Goal of the exercise >>
Keeping every line intact, print the records that follow.

Available records >>
Lemma units_held_positive {A : Type} (ts : list (thread A)) :
  0 < units_held ts → ∃ j t, ts !! j = Some t ∧ 0 < held t.
Proof.
  induction ts as [|x ts IH]; [unfold units_held; simpl; lia|].
  rewrite units_held_cons. intros H.
  destruct (decide (0 < held x)) as [Hx|Hx].
  - by exists 0, x.
  - destruct IH as (j & t & Hj & Ht); [lia|]. by exists (S j), t.
Qed.

Lemma in_flight_le_units_held {A : Type} (ts : list (thread A)) :
  Forall thread_ok ts →
  length (filter (λ t, awaiting_post t = true) ts) ≤ units_held ts.
Proof.
  induction 1 as [|t ts Ht Hts IH]; [done|].
  rewrite filter_cons, units_held_cons.
  case_decide as Hp; simpl; [|lia].
  unfold awaiting_post, thread_ok in *.
  destruct (code t) as [p|rq k]; [done|].
  destruct Ht as [Hpos _]. destruct (req_method rq); [|done].
  specialize (Hpos eq_refl). lia.
Qed.

Lemma finished_holds_nothing {A : Type} (t : thread A) :
  thread_ok t → finished t → held t = 0.
Proof.
  unfold thread_ok, finished, result_of. intros Hok [o Ho].
  destruct (code t) as [[]|]; simplify_eq; by inversion Hok.
Qed.

Lemma units_held_finished {A : Type} (ts : list (thread A)) :
  Forall thread_ok ts → Forall finished ts → units_held ts = 0.
Proof.
  induction 1 as [|t ts Ht Hts IH]; [done|].
  intros [Hf Hfs]%Forall_cons. rewrite units_held_cons.
  rewrite (finished_holds_nothing t Ht Hf). by rewrite IH.
Qed.

(** ** Every step keeps the invariant *)

Lemma pool_inv_insert {A : Type} K c c' (ts : list (thread A)) i t t' :
  pool_inv K (mkPool c ts) →
  ts !! i = Some t →
  thread_ok t' →
  (semaphore c' + Z.of_nat (held t') = semaphore c + Z.of_nat (held t))%Z →
  (0 ≤ semaphore c')%Z →
  pool_inv K (mkPool c' (<[i:=t']> ts)).
Proof.
  intros (Hok & Hsum & Hpos) Hi Ht' Hbal Hpos'. simpl in *.
  pose proof (units_held_insert ts i t t' Hi) as Hins.
  split; [by apply Forall_insert|]. simpl. lia.
Qed.

Lemma step_pool_inv {A : Type} net K (s s' : pool A) :
  pool_inv K s → step net s s' → pool_inv K s'.
Proof.
  intros Hinv Hstep.
  destruct Hstep as [c ts i k h Hi Hfree|c ts i k h Hi|c ts i lvl msg k h Hi
                    |c ts i rq k h Hi|c ts i rq k h Hi];
    pose proof (Forall_lookup_1 _ _ _ _ (proj1 Hinv) Hi) as Ht;
    pose proof (proj2 (proj2 Hinv)) as Hpos;
    unfold thread_ok in Ht; simpl in Ht, Hpos;
    eapply pool_inv_insert; try exact Hinv; try exact Hi; simpl.
  - inversion Ht; subst. by unfold thread_ok.
  - lia.
  - lia.
  - inversion Ht; subst. by unfold thread_ok.
  - inversion Ht; subst. simpl. lia.
  - lia.
  - inversion Ht; subst. by unfold thread_ok.
  - lia.
  - done.
  - inversion Ht; subst. by unfold thread_ok.
  - lia.
  - done.
  - destruct Ht as [Hm Hk]. unfold thread_ok. simpl. apply Hk.
  - lia.
  - done.
Qed.

Lemma step_config {A : Type} net (s s' : pool A) :
  step net s s' →
  base_url (client s') = base_url (client s) ∧
  timeout (client s') = timeout (client s).
Proof. by destruct 1. Qed.

Lemma arrive_pool_inv K s s' : pool_inv K s → arrive s s' → pool_inv K s'.
Proof.
  intros (Hok & Hsum & Hpos) Harr.
  destruct Harr as [c ts cl|c ts fs o]; simpl in *.
  - split; [|simpl; rewrite units_held_app; unfold units_held at 2;
             simpl; lia].
    apply Forall_app. split; [done|]. apply Forall_singleton.
    unfold thread_ok. simpl. apply scoped_program_of.
  - split; [|simpl; rewrite units_held_app, units_held_spawn; lia].
    apply Forall_app. split; [done|].
    pose proof (scoped_batch_tasks c fs o) as Hb.
    induction Hb; constructor; done.
Qed.

Lemma arrive_config s s' : arrive s s' → client s' = client s.
Proof. by destruct 1. Qed.

Lemma init_pool_inv {A : Type} base tmo k c :
  __init__ base tmo k = Returned c →
  base_url c = base ∧ timeout c = tmo ∧ semaphore c = k ∧
  pool_inv (A := A) k (mkPool c []).
Proof.
  unfold __init__, Semaphore. case_bool_decide; [done|].
  intros [= <-]. split; [done|]. split; [done|]. split; [done|].
  split; [constructor|]. simpl. unfold units_held. simpl. lia.
Qed.

Lemma lifetime_pool_inv net K s s' :
  pool_inv K s → rtc (lifetime net) s s' →
  pool_inv K s' ∧
  base_url (client s') = base_url (client s) ∧
  timeout (client s') = timeout (client s).
Proof.
  intros Hinv Hrtc. induction Hrtc as [s|s s1 s2 [Hs|Ha] Hrtc IH]; [done|..].
  - destruct (IH (step_pool_inv _ _ _ _ Hinv Hs)) as (? & -> & ->).
    by destruct (step_config _ _ _ Hs).
  - destruct (IH (arrive_pool_inv _ _ _ Hinv Ha)) as (? & -> & ->).
    by rewrite (arrive_config _ _ Ha).
Qed.

(** ** The limiter bounds the requests in flight *)

(** C1: on a client built with [max_concurrent = k], however many calls
    arrive and however they are interleaved, the number of parse requests
    sent and not yet answered never exceeds [k].  Each parse coroutine
    acquires one unit before it posts, and ends, by return or by exception,
    with the unit released: free units plus held units always add up to
    [k]. *)
Theorem in_flight_bounded base tmo k c net s :
  __init__ base tmo k = Returned c →
  rtc (lifetime net) (mkPool c []) s →
  (Z.of_nat (in_flight s) ≤ k)%Z ∧
  (semaphore (client s) + Z.of_nat (units_held (threads s)) = k)%Z ∧
  Forall thread_ok (threads s) ∧
  (∀ f b o, scoped 0 0 (parse_document c f b o) ∧
            scoped 0 0 (parse_document_chunk c f b o)).
Proof.
  intros Hinit Hreach.
  destruct (init_pool_inv (A := pyval) _ _ _ _ Hinit) as (_ & _ & _ & Hinv).
  destruct (lifetime_pool_inv _ _ _ _ Hinv Hreach)
    as ((Hok & Hsum & Hpos) & _ & _).
  pose proof (in_flight_le_units_held _ Hok) as Hle.
  unfold in_flight. split; [lia|]. split; [done|]. split; [done|].
  intros f b o. split.
  - apply scoped_parse_document.
  - apply scoped_parse_document_chunk.
Qed.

Expected answer >>
Lemma units_held_positive {A : Type} (ts : list (thread A)) :
  0 < units_held ts → ∃ j t, ts !! j = Some t ∧ 0 < held t.
Proof.
  induction ts as [|x ts IH]; [unfold units_held; simpl; lia|].
  rewrite units_held_cons. intros H.
  destruct (decide (0 < held x)) as [Hx|Hx].
  - by exists 0, x.
  - destruct IH as (j & t & Hj & Ht); [lia|]. by exists (S j), t.
Qed.

Lemma in_flight_le_units_held {A : Type} (ts : list (thread A)) :
  Forall thread_ok ts →
  length (filter (λ t, awaiting_post t = true) ts) ≤ units_held ts.
Proof.
  induction 1 as [|t ts Ht Hts IH]; [done|].
  rewrite filter_cons, units_held_cons.
  case_decide as Hp; simpl; [|lia].
  unfold awaiting_post, thread_ok in *.
  destruct (code t) as [p|rq k]; [done|].
  destruct Ht as [Hpos _]. destruct (req_method rq); [|done].
  specialize (Hpos eq_refl). lia.
Qed.

Lemma finished_holds_nothing {A : Type} (t : thread A) :
  thread_ok t → finished t → held t = 0.
Proof.
  unfold thread_ok, finished, result_of. intros Hok [o Ho].
  destruct (code t) as [[]|]; simplify_eq; by inversion Hok.
Qed.

Lemma units_held_finished {A : Type} (ts : list (thread A)) :
  Forall thread_ok ts → Forall finished ts → units_held ts = 0.
Proof.
  induction 1 as [|t ts Ht Hts IH]; [done|].
  intros [Hf Hfs]%Forall_cons. rewrite units_held_cons.
  rewrite (finished_holds_nothing t Ht Hf). by rewrite IH.
Qed.

(** ** Every step keeps the invariant *)

Lemma pool_inv_insert {A : Type} K c c' (ts : list (thread A)) i t t' :
  pool_inv K (mkPool c ts) →
  ts !! i = Some t →
  thread_ok t' →
  (semaphore c' + Z.of_nat (held t') = semaphore c + Z.of_nat (held t))%Z →
  (0 ≤ semaphore c')%Z →
  pool_inv K (mkPool c' (<[i:=t']> ts)).
Proof.
  intros (Hok & Hsum & Hpos) Hi Ht' Hbal Hpos'. simpl in *.
  pose proof (units_held_insert ts i t t' Hi) as Hins.
  split; [by apply Forall_insert|]. simpl. lia.
Qed.

Lemma step_pool_inv {A : Type} net K (s s' : pool A) :
  pool_inv K s → step net s s' → pool_inv K s'.
Proof.
  intros Hinv Hstep.
  destruct Hstep as [c ts i k h Hi Hfree|c ts i k h Hi|c ts i lvl msg k h Hi
                    |c ts i rq k h Hi|c ts i rq k h Hi];
    pose proof (Forall_lookup_1 _ _ _ _ (proj1 Hinv) Hi) as Ht;
    pose proof (proj2 (proj2 Hinv)) as Hpos;
    unfold thread_ok in Ht; simpl in Ht, Hpos;
    eapply pool_inv_insert; try exact Hinv; try exact Hi; simpl.
  - inversion Ht; subst. by unfold thread_ok.
  - lia.
  - lia.
  - inversion Ht; subst. by unfold thread_ok.
  - inversion Ht; subst. simpl. lia.
  - lia.
  - inversion Ht; subst. by unfold thread_ok.
  - lia.
  - done.
  - inversion Ht; subst. by unfold thread_ok.
  - lia.
  - done.
  - destruct Ht as [Hm Hk]. unfold thread_ok. simpl. apply Hk.
  - lia.
  - done.
Qed.

Lemma step_config {A : Type} net (s s' : pool A) :
  step net s s' →
  base_url (client s') = base_url (client s) ∧
  timeout (client s') = timeout (client s).
Proof. by destruct 1. Qed.

Lemma arrive_pool_inv K s s' : pool_inv K s → arrive s s' → pool_inv K s'.
Proof.
  intros (Hok & Hsum & Hpos) Harr.
  destruct Harr as [c ts cl|c ts fs o]; simpl in *.
  - split; [|simpl; rewrite units_held_app; unfold units_held at 2;
             simpl; lia].
    apply Forall_app. split; [done|]. apply Forall_singleton.
    unfold thread_ok. simpl. apply scoped_program_of.
  - split; [|simpl; rewrite units_held_app, units_held_spawn; lia].
    apply Forall_app. split; [done|].
    pose proof (scoped_batch_tasks c fs o) as Hb.
    induction Hb; constructor; done.
Qed.

Lemma arrive_config s s' : arrive s s' → client s' = client s.
Proof. by destruct 1. Qed.

Lemma init_pool_inv {A : Type} base tmo k c :
  __init__ base tmo k = Returned c →
  base_url c = base ∧ timeout c = tmo ∧ semaphore c = k ∧
  pool_inv (A := A) k (mkPool c []).
Proof.
  unfold __init__, Semaphore. case_bool_decide; [done|].
  intros [= <-]. split; [done|]. split; [done|]. split; [done|].
  split; [constructor|]. simpl. unfold units_held. simpl. lia.
Qed.

Lemma lifetime_pool_inv net K s s' :
  pool_inv K s → rtc (lifetime net) s s' →
  pool_inv K s' ∧
  base_url (client s') = base_url (client s) ∧
  timeout (client s') = timeout (client s).
Proof.
  intros Hinv Hrtc. induction Hrtc as [s|s s1 s2 [Hs|Ha] Hrtc IH]; [done|..].
  - destruct (IH (step_pool_inv _ _ _ _ Hinv Hs)) as (? & -> & ->).
    by destruct (step_config _ _ _ Hs).
  - destruct (IH (arrive_pool_inv _ _ _ Hinv Ha)) as (? & -> & ->).
    by rewrite (arrive_config _ _ Ha).
Qed.

(** ** The limiter bounds the requests in flight *)

(** C1: on a client built with [max_concurrent = k], however many calls
    arrive and however they are interleaved, the number of parse requests
    sent and not yet answered never exceeds [k].  Each parse coroutine
    acquires one unit before it posts, and ends, by return or by exception,
    with the unit released: free units plus held units always add up to
    [k]. *)
Theorem in_flight_bounded base tmo k c net s :
  __init__ base tmo k = Returned c →
  rtc (lifetime net) (mkPool c []) s →
  (Z.of_nat (in_flight s) ≤ k)%Z ∧
  (semaphore (client s) + Z.of_nat (units_held (threads s)) = k)%Z ∧
  Forall thread_ok (threads s) ∧
  (∀ f b o, scoped 0 0 (parse_document c f b o) ∧
            scoped 0 0 (parse_document_chunk c f b o)).
Proof.
  intros Hinit Hreach.
  destruct (init_pool_inv (A := pyval) _ _ _ _ Hinit) as (_ & _ & _ & Hinv).
  destruct (lifetime_pool_inv _ _ _ _ Hinv Hreach)
    as ((Hok & Hsum & Hpos) & _ & _).
  pose proof (in_flight_le_units_held _ Hok) as Hle.
  unfold in_flight. split; [lia|]. split; [done|]. split; [done|].
  intros f b o. split.
  - apply scoped_parse_document.
  - apply scoped_parse_document_chunk.
Qed.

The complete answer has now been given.